AIM OF THE TASK: When you find the line with "simpl; zb; [|lia]." among the records below, reproduce it and each line after it exactly, ending with the line with "provider's own Retry-After".

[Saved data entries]
(** The message of a job: [Job] embeds [Message]. *)
Definition message_of (j : Job) : Message := MkMessage (j_To j) (j_Subject j) (j_Body j).

Definition deliver `{Sender} (job : Job) : M unit :=
  r ← Send (message_of job) (IdempotencyKey job);
  out ← classify job r;
  ferr ← Finalize (j_ID job) (j_LeaseToken job) out;
  match ferr with
  | Ok _ => mret tt
  | Err e => if errors_Is e ELeaseLost then IncCounter MetricLeaseLost else mret tt
  end.

Fixpoint deliver_all `{Sender} (jobs : list Job) : M unit :=
  match jobs with
  | [] => mret tt
  | job :: jobs => _ ← deliver job; deliver_all jobs
  end.

Definition runOnce `{Sender} (kr : Keyring) (provider : string) (locked : string → bool) : M nat :=
  r ← Claim kr provider locked claimBatch;
  match r with
  | Err _ => mret O
  | Ok jobs => _ ← deliver_all jobs; mret (length jobs)
  end.

(** [metrics.SetGauge]; a gauge of seconds is kept in nanoseconds. *)
Definition SetGauge (name : string) (v : Z) : M unit := λ o w,
  (tt, w <| w_metrics ::= <[name := v]> |>).
Definition GaugePending : string := "sesamo_email_outbox_pending".
Definition GaugeOldestPendingSeconds : string := "sesamo_email_outbox_oldest_pending_seconds".

Definition sampleQueue (provider : string) : M unit :=
  r ← QueueStats provider;
  match r with
  | Err _ => mret tt
  | Ok st =>
      _ ← SetGauge GaugePending (st_pending st);
      SetGauge GaugeOldestPendingSeconds (st_oldest_age st)
  end.

(** [jitterSleep(ctx, d)]: draws a duration; sleeping has no other effect. *)
Definition jitterSleep (d : Z) : M unit :=
  if d <=? 0 then mret tt else _ ← Int64N d; mret tt.

(** One turn of the loop of [Run], from the time of the last sample. *)
Definition poll `{Sender} (kr : Keyring) (provider : string) (locked : string → bool)
    (lastStats : Z) : M Z :=
  now ← time_Now;
  lastStats ← (if statsInterval <=? now - lastStats
               then _ ← sampleQueue provider; time_Now else mret lastStats);
  n ← runOnce kr provider locked;
  _ ← (if (n =? claimBatch)%nat then mret tt else jitterSleep (pollInterval / 4));
  mret lastStats.
(** [Run]: as many turns as the context lives. *)
Fixpoint Run `{Sender} (kr : Keyring) (provider : string) (locked : string → bool)
    (turns : nat) (lastStats : Z) : M unit :=
  match turns with
  | O => mret tt
  | S n => lastStats ← poll kr provider locked lastStats; Run kr provider locked n lastStats
  end.

(** ** The worker keeps the outbox's invariant *)
Lemma Int64N_keeps I n : preserves (keeps I) (Int64N n).
Proof. apply tick_keeps. Qed.
#[export] Hint Resolve Int64N_keeps : preserves.
Lemma Backoff_keeps I a r : preserves (keeps I) (Backoff a r).
Proof. unfold Backoff. solve_preserves. Qed.
#[export] Hint Resolve Backoff_keeps : preserves.
Lemma classify_keeps I j r : preserves (keeps I) (classify j r).
Proof. unfold classify. solve_preserves. Qed.
#[export] Hint Resolve classify_keeps : preserves.

Lemma sees_keeps {A} I (m : M A) :
  preserves (sees w_db) m → preserves (sees w_tx) m → preserves (keeps I) m.
Proof. intros Hd Ht o w [H1 H2]. split; [rewrite (Hd o w)|rewrite (Ht o w)]; done. Qed.

Section worker.
Context `{Sender}.

Lemma Send_keeps I msg key : preserves (keeps I) (Send msg key).
Proof. apply sees_keeps; [apply Send_db|apply Send_tx]. Qed.
Hint Resolve Send_keeps : preserves.
Lemma deliver_keeps job : preserves (keeps outbox_ok) (deliver job).
Proof. unfold deliver. solve_preserves. Qed.
Hint Resolve deliver_keeps : preserves.
Lemma deliver_all_keeps jobs : preserves (keeps outbox_ok) (deliver_all jobs).
Proof. induction jobs; simpl; solve_preserves. Qed.
Hint Resolve deliver_all_keeps : preserves.
Lemma Claim_keeps kr p l n : preserves (keeps outbox_ok) (Claim kr p l n).
Proof. unfold Claim. solve_preserves. Qed.
Hint Resolve Claim_keeps : preserves.
Lemma runOnce_keeps kr p l : preserves (keeps outbox_ok) (runOnce kr p l).
Proof. unfold runOnce. solve_preserves. Qed.
End worker.

(** ** Backoff *)

(** What math/rand/v2 promises of [Int64N]. *)
Definition rand_ok (o : oracle) : Prop := ∀ i n, 0 < n → 0 ≤ o_rand_n o i n < n.

Lemma scaled_positive n : 0 ≤ n → 0 < Z.shiftl backoffBase n.
Proof. intros Hn. rewrite Z.shiftl_mul_pow2 by done. unfold backoffBase, Second. nia. Qed.

Lemma Backoff_run a r o w :
  Backoff a r o w = (fst (Backoff a r o w), w <| w_step := w_step (snd (Backoff a r o w)) |>).
Proof. unfold Backoff. destruct (0 <? r); destruct w; reflexivity. Qed.

Lemma Backoff_range attempt retryAfter o w :
  rand_ok o → 1 ≤ attempt →
  let d := fst (Backoff attempt retryAfter o w) in
  0 < d ≤ backoffCap
  ∧ (0 < retryAfter → d = Z.min retryAfter backoffCap)
  ∧ (retryAfter ≤ 0 → backoffFloor ≤ d ≤ Z.max backoffFloor (backoffBase * 2 ^ (attempt - 1)))
  ∧ (attempt < 32 → Z.shiftl backoffBase (Z.max (attempt - 1) 0) < 2 ^ 63).
Proof.
  intros Ho Ha d.
  assert (Hpow : attempt < 32 → 2 ^ (attempt - 1) ≤ 2 ^ 30) by (intros; apply Z.pow_le_mono_r; lia).
  assert (Hpow' : 32 ≤ attempt → 2 ^ 31 ≤ 2 ^ (attempt - 1)) by (intros; apply Z.pow_le_mono_r; lia).
  pose proof (scaled_positive (attempt - 1) ltac:(lia)) as Hpos.
  revert Hpos. subst d. unfold Backoff. rewrite Z.max_l by lia.
  rewrite Z.shiftl_mul_pow2 by lia. set (p := 2 ^ (attempt - 1)) in *.
  unfold backoffCap, backoffBase, backoffFloor, Minute, Second in *. intros Hpos.
  destruct (0 <? retryAfter) eqn:Er; zb; [cbn; lia|].
  set (ceiling := if (attempt <? 32) && _ then _ else (_ : Z)).
  assert (0 < ceiling ≤ 300000000000 ∧ ceiling ≤ 2000000000 * p) as [Hc Hc'].
  { unfold ceiling. destruct (attempt <? 32) eqn:E1; simpl; zb; [|lia].
    destruct (_ <? _) eqn:E2; zb; lia. }
  rewrite bind_run. cbn. specialize (Ho (w_step w) ceiling). lia.
Qed.

(** The backoff is bounded: it is positive and at most [backoffCap]; a
    provider's own Retry-After is respected up to the cap; without one it is
    at least a second and at most [max(1s, 2s * 2^(attempt-1))], and no
    attempt number makes the shift leave 64 bits. *)
Theorem Backoff_bounds attempt retryAfter o w :
  rand_ok o → 1 ≤ attempt →
  let d := fst (Backoff attempt retryAfter o w) in
  0 < d ≤ backoffCap
  ∧ (0 < retryAfter → d = Z.min retryAfter backoffCap)
  ∧ (retryAfter ≤ 0 → backoffFloor ≤ d ≤ Z.max backoffFloor (backoffBase * 2 ^ (attempt - 1)))
  ∧ (attempt < 32 → Z.shiftl backoffBase (Z.max (attempt - 1) 0) < 2 ^ 63).
Proof. intros Ho Ha. by apply Backoff_range. Qed.

Lemma rand_ok_oracle_at t : rand_ok (oracle_at t).
Proof. intros i n Hn. simpl. lia. Qed.

Lemma Backoff_bounds_witness :
  0 < fst (Backoff 3 0 (oracle_at 0) (world_of empty_db)) ≤ backoffCap
  ∧ fst (Backoff 3 0 (oracle_at 0) (world_of empty_db)) = 8 * Second.
Proof.
  split; [|reflexivity].
  apply (Backoff_bounds 3 0 (oracle_at 0) (world_of empty_db)); [apply rand_ok_oracle_at|lia].
Defined.

Lemma Backoff_lit a r o d t i rs m :
  rand_ok o → 1 ≤ a →
  ∃ delay j, Backoff a r o (MkWorld d t i rs m) = (delay, MkWorld d t j rs m)
    ∧ 0 < delay ≤ backoffCap.
Proof.
  intros Ho Ha. rewrite Backoff_run. eexists _, _. split; [reflexivity|].
  by apply Backoff_range.
Qed.

(** ** What an attempt leaves behind *)
Lemma sql_finalize_holds id lease out now d b :
  outbox d !! id = Some b → ob_status b = pending → ob_lease_token b = Some lease →
  sql_finalize id lease out now d
  = Some (1, d <| outbox := <[id := finalized out now b]> (outbox d) |>).
Proof.
  intros Hb Hp Hl. unfold sql_finalize, finalizes, holds_lease, is_pending.
  rewrite Hb, Hl, Hp, !bool_decide_true by done. by destruct out.
Qed.

(** A send that failed is retried, unless its code or its attempt forbids it. *)
Definition may_retry (job : Job) (e : SendError) : bool :=
  negb (str_eqb (Code e) CodeIdempotencyClash) && Retryable e && (j_Attempt job <? MaxAttempts).

(** The outcome of a failed send. *)
Definition failure_outcome (o : oracle) (job : Job) (e : SendError) (out : Outcome) : Prop :=
  if may_retry job e
  then ∃ delay j, 0 < delay ≤ backoffCap ∧
         out = if j_SendBefore job <? o_clock o j + delay
               then OutcomeFailed reasonSendWindowElapsed
               else OutcomeRetry (Code e) delay
  else out = OutcomeFailed (Code e).

Lemma classify_failure job f o d t i rs m :
  rand_ok o → 1 ≤ j_Attempt job →
  let e := as_SendError f in
  ∃ out i' m', classify job (Err f) o (MkWorld d t i rs m) = (out, MkWorld d t i' rs m')
    ∧ failure_outcome o job e out.
Proof.
  intros Ho Ha e. unfold classify, failure_outcome, may_retry. fold e.
  destruct (str_eqb (Code e) CodeIdempotencyClash); simpl; [by eexists _, _, _|].
  destruct (Retryable e && (j_Attempt job <? MaxAttempts)); [|by eexists _, _, _].
  destruct (Backoff_lit (j_Attempt job) (RetryAfter e) o d t i rs m Ho Ha) as (delay & j & E & Hd).
  rewrite bind_run, E. cbn [fst snd]. rewrite bind_run, time_Now_lit. cbn [fst snd].
  destruct (j_SendBefore job <? o_clock o j + delay) eqn:Ew;
    (eexists _, _, _; split; [reflexivity|]; exists delay, j; by rewrite Ew).
Qed.

(** The row after an attempt that was answered with [r]. *)
Definition attempt_recorded (o : oracle) (job : Job) (r : res send_failure Receipt)
    (d d' : db) (b : outbox_row) : Prop :=
  ∃ b', outbox d' !! j_ID job = Some b' ∧
  match r with
  | Ok receipt =>
      let pmid := ProviderMessageID receipt in
      ob_status b' = (if str_eqb pmid "" then accepted
                      else fold_left (λ s e, status_after (ev_type e) s) (events_of pmid d) accepted)
      ∧ ob_nonce b' = None ∧ ob_ciphertext b' = None
  | Err f =>
      let e := as_SendError f in
      (∀ k, k ≠ j_ID job → outbox d' !! k = outbox d !! k) ∧ ob_lease_token b' = None ∧
      ∃ i j delay, 0 < delay ≤ backoffCap ∧
        if may_retry job e && (o_clock o i + delay <=? j_SendBefore job)
        then ob_status b' = pending ∧ ob_nonce b' = ob_nonce b
             ∧ ob_ciphertext b' = ob_ciphertext b ∧ ob_available_at b' = o_dbclock o j + delay
        else ob_status b' = failed ∧ ob_nonce b' = None ∧ ob_ciphertext b' = None
             ∧ ob_last_error b' = Some (if may_retry job e then reasonSendWindowElapsed else Code e)
  end.

Lemma reconcile_run pmid o w :
  healthy o → outbox_ok (w_db w) →
  ∃ w', reconcileEvents pmid o w = (Ok tt, w') ∧ outbox_ok (w_db w')
    ∧ ∀ k, ob_status <$> outbox (w_db w') !! k
           = final_status pmid (events_of pmid (w_db w)) <$> outbox (w_db w) !! k.
Proof.
  intros Ho Hok. destruct w as [d t i rs m]. unfold reconcileEvents. run Ho.
  apply (reduce_all_run pmid _ o (MkWorld d t (S i) rs m) Ho Hok).
Qed.

Lemma fold_status_not_pending (es : list event_row) s :
  s ≠ pending → fold_left (λ s e, status_after (ev_type e) s) es s ≠ pending.
Proof.
  revert s. induction es as [|e es IH]; intros s Hs; [done|]. simpl.
  by apply IH, status_after_not_pending.
Qed.

Lemma failure_recorded o job f d b out i :
  outbox d !! j_ID job = Some b → ob_status b = pending →
  failure_outcome o job (as_SendError f) out →
  attempt_recorded o job (Err f) d
    (d <| outbox := <[j_ID job := finalized out (o_dbclock o i) b]> (outbox d) |>) b.
Proof.
  intros Hb Hp Hout. exists (finalized out (o_dbclock o i) b). split; [apply lookup_insert_eq|].
  split; [intros k Hk; by apply lookup_insert_ne|]. unfold failure_outcome in Hout.
  destruct (may_retry job (as_SendError f)); cbn [andb].
  - destruct Hout as (delay & j & Hd & ->).
    destruct (j_SendBefore job <? o_clock o j + delay) eqn:E;
      (split; [done|]; exists j, i, delay; split; [done|]; by rewrite Z.leb_antisym, E).
  - subst out. split; [done|]. exists i, i, backoffCap. split; [done|]. done.
Qed.

(** C34. One delivery attempt leaves exactly one of three records: an accepted
    message carries the status its already received events imply and has lost
    its payload; a failure worth retrying leaves the job pending with its
    payload, due again after a bounded delay and still inside its send
    window, with the lease given back; any other failure ends the job with
    its reason and without its payload.  No other job is touched by a
    failure. *)
Theorem deliver_records `{Sender} job o w b :
  healthy o → rand_ok o → outbox_ok (w_db w) → 1 ≤ j_Attempt job →
  outbox (w_db w) !! j_ID job = Some b → ob_status b = pending →
  ob_lease_token b = Some (j_LeaseToken job) →
  attempt_recorded o job (fst (Send (message_of job) (IdempotencyKey job) o w))
    (w_db w) (w_db (snd (deliver job o w))) b.
Proof.
  intros Ho Hr Hok Ha Hb Hp Hl. unfold deliver. rewrite bind_run.
  pose proof (Send_db (message_of job) (IdempotencyKey job) o w) as Hd. unfold sees in Hd.
  destruct (Send _ _ o w) as [r [d t i rs m]]. simpl in Hd. subst d. cbn [fst snd].
  set (d := w_db w) in *. destruct r as [receipt|f].
  - pose proof (finalized_ok (OutcomeAccepted (ProviderMessageID receipt)) (o_dbclock o i)
      (j_LeaseToken job) b (Hok _ _ Hb)) as Hf.
    cbn [classify]. run Ho. unfold Finalize. rewrite bindE_run.
    erewrite (exec_Pool_lit _ Ho) by (eapply sql_finalize_holds; done). cbn [fst snd Z.eqb].
    set (pmid := ProviderMessageID receipt) in *. set (d1 := d <| outbox := _ |>).
    assert (Hok1 : outbox_ok d1).
    { apply map_Forall_insert_2; [|done]. apply Hf. unfold finalizes, holds_lease.
      by rewrite Hl, bool_decide_true. }
    assert (Hb1 : outbox d1 !! j_ID job = Some (finalized (OutcomeAccepted pmid) (o_dbclock o i) b))
      by apply lookup_insert_eq.
    unfold attempt_recorded. fold pmid. destruct (str_eqb pmid "") eqn:Epm;
      [by eexists|].
    match goal with |- context [reconcileEvents pmid o ?w1] =>
      destruct (reconcile_run pmid o w1 Ho Hok1) as (w' & -> & Hok' & Hs) end.
    cbn [fst snd]. specialize (Hs (j_ID job)). rewrite ret_run. cbn [fst snd w_db] in Hs |- *.
    rewrite Hb1 in Hs. destruct (outbox (w_db w') !! j_ID job) as [b'|] eqn:Eb; [|done].
    injection Hs as Hs. exists b'. split; [done|]. unfold final_status in Hs.
    rewrite bool_decide_true in Hs by done. cbn in Hs. rewrite Hs.
    split; [done|]. apply (Hok' (j_ID job) b' Eb). rewrite Hs. by apply fold_status_not_pending.
  - destruct (classify_failure job f o d t i rs m Hr Ha) as (out & i' & m' & E & Hout).
    rewrite bind_run, E. cbn [fst snd]. rewrite bind_run. unfold Finalize.
    rewrite bindE_run.
    erewrite (exec_Pool_lit _ Ho) by (eapply sql_finalize_holds; done). cbn [fst snd Z.eqb].
    replace (w_db _) with (d <| outbox := <[j_ID job := finalized out (o_dbclock o i') b]> (outbox d) |>).
    + by apply failure_recorded.
    + unfold failure_outcome in Hout. destruct (may_retry _ _); [destruct Hout as (delay & j & _ & ->); by destruct (_ <? _)|].
      by rewrite Hout.
Qed.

SOLUTION BELOW:
  { unfold ceiling. destruct (attempt <? 32) eqn:E1; simpl; zb; [|lia].
    destruct (_ <? _) eqn:E2; zb; lia. }
  rewrite bind_run. cbn. specialize (Ho (w_step w) ceiling). lia.
Qed.

(** The backoff is bounded: it is positive and at most [backoffCap]; a
    provider's own Retry-After is respected up to the cap; without one it is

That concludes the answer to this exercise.